The tumour inside her mouth—“Frank”—has made it hard for her to eat and talk. Because her condition is so debilitating, Ms Sahadeo’s greatest fear is that she will eventually be unable to breathe or call for help, and that she could end up dying alone.
Speaking in TLC’s newest episode of Take My Tumour, she shared: “All the bumps are getting so big. I am afraid that if I cannot breathe properly I will die. I might not even be able to reach out to someone in time to tell them.”
NF-1 neurofibromatosis—also called von Recklinghausen’s disease—affects about one in 3,000 people worldwide. Ms Sahadeo’s case is described as extremely severe, and there is currently no cure.
The condition occurs due to a change in the NF-1 gene, which controls a protein involved in regulating cell growth and is believed to help prevent tumours. The tumours that develop can be either cancerous or non-cancerous.
Although NF-1 can be inherited, around 30 to 50 percent of people with the disorder have no family history of it. Ms Sahadeo said her mother also has NF-1 neurofibromatosis, but her mother’s symptoms are nowhere near as severe.

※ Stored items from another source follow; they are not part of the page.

(** * The product extraction engine of [billa_scraper.py]

    A shallow embedding of [BillaScraper.clean_product_name],
    [BillaScraper.is_non_product],
    [BillaScraper.extract_prices_from_container] and
    [BillaScraper.extract_products], together with the parts of the Python
    runtime they call: [str] values, the [re] module on the patterns of the
    source, the tree queries of BeautifulSoup, [float], [int], [print] and
    [datetime.now]. *)

From Stdlib Require Import String Ascii List NArith ZArith Bool Lia.
Import ListNotations.

Set Implicit Arguments.

(** ** Python [str]: a sequence of Unicode code points *)

Definition char := N.
Bind Scope N_scope with char.
Definition str := list char.

(** Literals are written as UTF-8 text and decoded to code points. *)
Fixpoint utf8_dec (s : string) (acc : N) (need : nat) : str :=
  match s with
  | EmptyString => []
  | String a s' =>
      let b := N_of_ascii a in
      match need with
      | O =>
          if (b <? 128)%N then b :: utf8_dec s' 0%N 0
          else if (b <? 224)%N then utf8_dec s' (b - 192)%N 1
          else if (b <? 240)%N then utf8_dec s' (b - 224)%N 2
          else utf8_dec s' (b - 240)%N 3
      | S n =>
          let acc' := (acc * 64 + (b - 128))%N in
          match n with
          | O => acc' :: utf8_dec s' 0%N 0
          | S _ => utf8_dec s' acc' n
          end
      end
  end.

Definition utf8 (s : string) : str := utf8_dec s 0%N 0.

Definition char_eqb (a b : char) : bool := N.eqb a b.

Fixpoint str_eqb (a b : str) : bool :=
  match a, b with
  | [], [] => true
  | x :: a', y :: b' => char_eqb x y && str_eqb a' b'
  | _, _ => false
  end.

(** ** The Unicode tables the runtime consults

    The scraper never names a code point range itself: [\d], [\s],
    [str.strip], [str.lower], [int] and [re.IGNORECASE] all go through the
    interpreter's Unicode database.  The database is an interface here, so
    that what is proved of the scraper holds for every table, the
    interpreter's own included.  Three facts about decimal digits are part of
    the interface: a digit is not white space and is not a sign. *)

Class Unicode := {
  (** value of a decimal digit (category Nd): [\d] and [int] *)
  digit_value : char -> option N;
  (** [str.isspace] on one character: [\s] and [str.strip] *)
  isspace : char -> bool;
  (** simple lower-case mapping of one character, as [re] uses it *)
  tolower : char -> char;
  (** whether [re] treats a pattern character as having case *)
  iscased : char -> bool;
  (** further characters [re.IGNORECASE] identifies with a lower-case one *)
  casefix : char -> list char;
  (** [str.lower] *)
  lower : str -> str;
  digit_not_space : forall c v, digit_value c = Some v -> isspace c = false;
  minus_not_digit : digit_value 45 = None;
  plus_not_digit : digit_value 43 = None
}.

Section Strings.
Context {U : Unicode}.

Definition isdigit (c : char) : bool :=
  match digit_value c with Some _ => true | None => false end.

(** [str.lstrip], [str.rstrip] and [str.strip] without arguments. *)
Fixpoint lstrip (s : str) : str :=
  match s with
  | c :: s' => if isspace c then lstrip s' else s
  | [] => []
  end.

Fixpoint rstrip (s : str) : str :=
  match s with
  | [] => []
  | c :: s' =>
      match rstrip s' with
      | [] => if isspace c then [] else [c]
      | t => c :: t
      end
  end.

Definition strip (s : str) : str := rstrip (lstrip s).

End Strings.

(** ** The [re] module, on the pattern syntax the source uses

    Literals, [.], [\d], [\s], concatenation, [|], greedy [*], [+] and [?],
    capture groups, and [^] at the start of a pattern.  The matcher is a
    backtracking one and tries the alternatives in the interpreter's order:
    the left branch of [|] first, one more iteration of [*] before leaving
    the loop. *)

Inductive regex :=
| Eps
| Chr (c : char)
| Dot
| Digit
| Space
| Cat (r1 r2 : regex)
| Alt (r1 r2 : regex)
| Star (r : regex)
| Group (i : nat) (r : regex).

Definition Plus (r : regex) : regex := Cat r (Star r).
Definition Opt (r : regex) : regex := Alt r Eps.

(** A literal run of characters. *)
Fixpoint Lit (s : str) : regex :=
  match s with
  | [] => Eps
  | [c] => Chr c
  | c :: s' => Cat (Chr c) (Lit s')
  end.

(** A compiled pattern: whether it starts with [^], and the rest. *)
Record pattern := { anchored : bool; body : regex }.

Definition groups := list (nat * str).

Fixpoint group (i : nat) (g : groups) : option str :=
  match g with
  | [] => None
  | (j, s) :: g' => if Nat.eqb i j then Some s else group i g'
  end.

(** A match object: where the match starts, what it covers, what follows it
    in the subject, and the captured groups. *)
Record rmatch := {
  m_start : nat;
  m_text : str;
  m_rest : str;
  m_groups : groups
}.

Section Re.
Context {U : Unicode}.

The disease has shaped every part of her life. She never learned to drive, struggles to find clothing that fits properly, and avoids going out in public because of the teasing and judgment she faces. She explained: “This condition is very hard because people just like to stare and then have all kinds of negative things to say.”
As the tumours have moved closer to her eyes, they have caused double vision and blurred sight, and she has been unable to fully enjoy time with her granddaughter. Ms Sahadeo said: “It hurts a lot, not being able to be outside playing with her. I would like to be able to take her and just walk a couple houses up, [but] since she’s born I have not had that experience.”
Originally from Trinidad, Ms Sahadeo noticed lumps beginning when she was 13 years old. Back then, they were smaller and less noticeable—only “a couple on my face.” Now, she says she has “thousands” across her body.
Searching for help, Ms Sahadeo connected with Dr Ryan Osborne, a head and neck cancer surgeon in Los Angeles and the director of the Osborne Head and Neck Institute. Because her condition had progressed so severely, Dr Osborne warned she was “encroaching on some dangerous territory,” saying it was “urgent right now that we intervene.”
Removing thousands of tumours would be complex and would take time, requiring many procedures over more than two months. While preparing for surgery, her medical team faced a major obstacle: the tumours covered so much of her body that they could not find a vein to deliver anesthesia, meaning they couldn’t safely put her to sleep for surgery.
Instead, the team chose to use local anesthesia, numbing only the areas being treated rather than sedating her fully. Ms Sahadeo remained awake for a 13-hour operation. Dr Osborne was able to remove dozens of tumours, including several large growths on her face, “Frank” inside her mouth, and the extremely large tumour on her leg.
Over the following 10 weeks, Dr Osborne performed 24 surgeries on Ms Sahadeo, totaling 60 hours in the operating room. He removed more tumours than she expected, and she said: “Life is 100 percent better for me. I love the way that I look now.”
Ms Sahadeo shared that she feels 98 percent better than she did before the procedures and finds herself smiling more. With the tumour removed from her leg, she can walk again and is finally able to play with her granddaughter.
She said: “I feel beautiful. I really do feel beautiful now. I feel fantastic. I came back a different person. I cannot expect anything better.”